Banned or Beneficial?

Rae Updike, Reporter

 

Each year, a nationally-recognized week celebrates banned books. The week, commonly known as Banned Books Week or BBW, honors these books’ contributions to the “literary canon,” along with the freedom to express ideas and the access of information.

This is a week when the American Library Association celebrates awareness that they have rights in regards to censorship. However, some of the reasons that books are banned or challenged to be banned are questionable.

Naturally, there are reasons that people can think of on the spot that explains why books are banned. Some of the normal content that gets books banned is profanity, racial issues, religious affiliations, violence or negativity, presence of witchcraft, political bias or age appropriateness.

“There’s nothing special that takes away a banned book from being just a book,” head of the SHS library Tara Foor said, “Other than somebody objected to it. It’s just a book.”

According to Foor, people can get something from any book. That “something” could be that it is educational, informational or entertaining, but the only difference is that banned books were just banned in a library in the US at one point. Being the head of the library, Foor has the authority to choose what books are and are not in the library at SHS. Many of the banned books in American libraries are available in the SHS library because Foor considers them good resources for students.

“We don’t want our kids to think freely or our kids to think for themselves,” Foor said sarcastically, “but that’s what education is all about. We want you guys to think for yourselves.”

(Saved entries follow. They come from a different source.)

(* ===== verification/Sched.v ===== *)
(** * The scheduler: queues, states and the alarm clock

    The invariant that ties the run queue, the sleep list and the wait lists to
    the states of the threads (the comment on [elem] in thread.h), and that
    every operation of thread.c, synch.c and timer.c preserves it.  [step] is
    the interleaving semantics: the thread that has the processor runs its next
    frame or starts a call, or the timer interrupts it. *)
From S2P Require Import Prelude Thread Synch Timer.

(** ** threads/interrupt.c: [intr_handler] for the timer interrupt *)
Definition set_context (ctx yield : bool) (k : kernel) : kernel :=
  mk_kernel (threads k) (current k) (ready_list k) (sleep_list k) (all_list k) (idle_thread k) (initial_thread k)
    (next_tid k) (intr_level k) ctx yield (ticks k) (thread_ticks k)
    (idle_ticks k) (kernel_ticks k) (user_ticks k) (semas k) (locks k) (conds k).

(** The processor disables interrupts on entry and restores them on return. *)
Definition intr_handler (k : kernel) : outcome kernel :=
  let k := set_intr false k in
  assert! negb (intr_context k) in
  let k := set_context true false k in
  let! k := timer_interrupt k in
  let again := yield_on_return k in
  let k := set_context false again k in
  if again then let! k := push (F_intr true) k in thread_yield k
  else Ok (set_intr true k).

(** ** Steps *)
Inductive call :=
| Down (s : Z) | Up (s : Z) | Acquire (l : Z) | Release (l : Z) | TryAcquire (l : Z)
| Wait (c l w : Z) | Signal (c l : Z) | Broadcast (c l : Z)
| Yield | Sleep (n : Z) | Exit.

Definition exec (c : call) (k : kernel) : outcome kernel :=
  match c with
  | Down s => sema_down s k
  | Up s => sema_up s k
  | Acquire l => lock_acquire l k
  | Release l => lock_release l k
  | TryAcquire l => let! (_, k) := lock_try_acquire l k in Ok k
  | Wait c l w => cond_wait c l w k
  | Signal c l => cond_signal c l k
  | Broadcast c l => cond_broadcast c l k
  | Yield => thread_yield k
  | Sleep n => timer_sleep n k
  | Exit => thread_exit k
  end.

(** The frames the current thread still has to run. *)
Definition pending (k : kernel) : list frame :=
  match threads k !! current k with Some t => todo t | None => [] end.

(** The local semaphore of [cond_wait] is not in use. *)
Definition call_ok (c : call) (k : kernel) : Prop :=
  match c with
  | Wait _ _ w => forall x, semas k !! w = Some x -> waiters x = []
  | _ => True
  end.

Inductive step : kernel -> kernel -> Prop :=
| step_frame k k' : pending k <> [] -> resume k = Ok k' -> step k k'
| step_call c k k' : pending k = [] -> intr_level k = true -> intr_context k = false ->
    idle_thread k <> Some (current k) -> call_ok c k -> exec c k = Ok k' -> step k k'
| step_timer k k' : intr_level k = true -> intr_handler k = Ok k' -> step k k'.
(* ===== verification/Mutex.v ===== *)
(** * Locks give mutual exclusion

    The step relation of Sched.v, with any number of threads, timer interrupts
    and calls interleaved.  A lock's semaphore carries one token: it is in the
    semaphore, or the lock has a holder, or it is in the hands of a thread that
    is inside [lock_acquire] (between [sema_down] and the assignment of
    [holder]) or inside [lock_release] (between clearing [holder] and
    [sema_up]).  Counting these places over the frames of all threads gives one
    in every reachable state, so that a thread that gets the lock never takes it
    from a holder. *)
From S2P Require Import Prelude Thread Synch Timer Sched.

(** ** What a step does to frames, semaphores, locks and conditions *)
Definition stacks (k : kernel) : gmap Z (list frame * list Z) := (fun t => (todo t, child_list t)) <$> threads k.

Definition quiet (k k' : kernel) : Prop :=
  semas k' = semas k /\ locks k' = locks k /\ conds k' = conds k /\ stacks k' = stacks k.
(** The current thread has a new list of frames. *)
Definition restack (fs : list frame) (k k' : kernel) : Prop :=
  semas k' = semas k /\ locks k' = locks k /\ conds k' = conds k /\ current k' = current k /\
  exists old cs, stacks k !! current k = Some (old, cs) /\ stacks k' = <[current k := (fs, cs)]> (stacks k).

Lemma quiet_refl k : quiet k k.
Proof. by split_and!. Qed.
Lemma quiet_trans k1 k2 k3 : quiet k1 k2 -> quiet k2 k3 -> quiet k1 k3.
Proof. intros (A1 & A2 & A3 & A4) (B1 & B2 & B3 & B4). split_and!; congruence. Qed.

For example, the book series “Harry Potter” was once one of the most banned book series in American libraries because parents didn’t want the influence of magic on on their children. Parents claimed that they were afraid that these books would persuade students to pursue witchcraft. However, you can find the “Harry Potter” series on the shelves at SHS.

There are a lot of books out in the world that are banned in schools because students aren’t supposed to be persuaded to think a certain way. Parents want the rights to control what their children are exposed to, and according to Foor, censorship is a huge idea that isn’t fully understood. Censorship is the examination of books, movies, etc., and then abolishing objectionable content. BBW is a time when libraries across the nation can show people awareness of all the different ideas and a time where the freedom of those ideas have been challenged.

According to Foor, the most controversial books are the ones that relate to any mainstream topics, such as religion, philosophy, content that strays from the norm or anything that deals with something that may make a reader uncomfortable.

“If a student can be educated by reading it,” Foor said. “And can be entertained by reading it or it can be used in the classroom in some way, shape or form, it’s good material for our school.”

Books are information materials for anyone to access. Banning a book just limits the materials for students to use. At the SHS library, no books are banned.

“I should have the option,” junior Nathalia Garcia said. “My type of appropriate could be different from someone else’s appropriate.”

While Garcia hasn’t wanted to check out a book that was banned, she thinks that students generally are mature enough to have the freedom to choose the material that they read both inside and outside of school. This being said, she believes that students should have the right to choose what is “banned” to them and not banned to them.